BARDA is part of the Office of the Assistant Secretary for Preparedness and Response at the US Department of Health and Human Services.
The company will use the funds to support the rapid development and validation of a respiratory panel combining Flu A/B & respiratory syncytial virus (RSV) targets with the SARS-CoV-2 target, which can be run on all ARIES systems.
Luminex is planning to submit an application to secure an emergency use authorisation (EUA) from the US Food and Drug Administration (FDA) for the ARIES Flu A/B & RSV+SARS-CoV-2 Assay. It is also planning to submit the panel for 510(k) clearance.
ARIES, which is available as a six-cassette system and 12-cassette system, is an automated molecular diagnostic platform suitable for moderate and high-complexity labs.

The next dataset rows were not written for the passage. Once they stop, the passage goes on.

(** * Vector relational functions of GLM (glm/core/func_vector_relational.hpp)

    A shallow embedding of the nine function templates of the header
    ([lessThan], [lessThanEqual], [greaterThan], [greaterThanEqual],
    [equal], [notEqual], [any], [all], [not_]) and the proofs of their
    component-wise and reduction properties.

    The header only holds the function templates.  What it takes from
    [_detail.hpp] and the vector headers (the vector class templates, their
    [value_size()], [operator[]] and the [null] constructor tag, the scalar
    operators) is modelled first: the scalars with their six operators, the
    loop, and the vectors with their indexing. *)

From Stdlib Require Import ZArith Bool Lia.
From Stdlib Require Import Floats.SpecFloat.
From stdpp Require Import base option list fin vector.

Set Default Proof Using "Type".

(** ** Scalars

    [T] of [vecType<T>]: the built-in scalar types.  The header uses the six
    built-in operators of [T]; the four ordering functions statically assert
    [detail::is_bool<T>::_NO], the two equality functions do not.  The two
    classes follow that split: the assertion is a field of [OrdScalar], the
    class the four ordering functions ask of [T].  [bool] is an [EqScalar]
    and can have no [OrdScalar] instance, so an ordering function applied to
    a boolean vector does not type-check. *)

Definition is_bool_NO (T : Type) : Prop := T ≠ bool.

Class EqScalar (T : Type) := {
  op_eq : T → T → bool;                         (* a == b *)
  op_ne : T → T → bool;                         (* a != b *)
  (* [expr.eq]: for the built-in types, != yields the negation of == *)
  op_ne_negb : ∀ a b, op_ne a b = negb (op_eq a b)
}.

Class OrdScalar (T : Type) `{EqScalar T} := {
  op_lt : T → T → bool;                         (* a < b *)
  op_le : T → T → bool;                         (* a <= b *)
  op_gt : T → T → bool;                         (* a > b *)
  op_ge : T → T → bool;                         (* a >= b *)
  (* GLM_STATIC_ASSERT(detail::is_bool<T>::_NO, ...), lines 64, 87, 109, 131 *)
  static_assert_is_bool_NO : is_bool_NO T
}.

(** A type with three values that differ is not [bool]. *)
Lemma three_values_not_bool (T : Type) (a b c : T) :
  a ≠ b → a ≠ c → b ≠ c → is_bool_NO T.
Proof.
  intros Hab Hac Hbc HT. revert a b c Hab Hac Hbc. rewrite HT.
  intros [] [] []; congruence.
Qed.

The system has the potential to generate results with two hours with the minimal hands-on time required.
Last year, the company developed ARIES SARS-CoV-2 (EUA) Assay with financial assistance from BARDA.
Luminex chairman, president and CEO Nachum Homi Shamir said: “We are grateful to BARDA for its continued support as we seek to streamline respiratory testing with a single assay for the most common pathogens.
“This will allow laboratories, most of which are already operating in resource-constrained environments, to run one test instead of two or more without sacrificing clinical results.”
In July last year, Luminex secured FDA EUA status for its xMAP SARS-CoV-2 multi-antigen IgG assay.
The EUA status enables clinical laboratories to use the serology assay to detect the presence of antibodies in people who have been infected with the virus that results in Covid-19.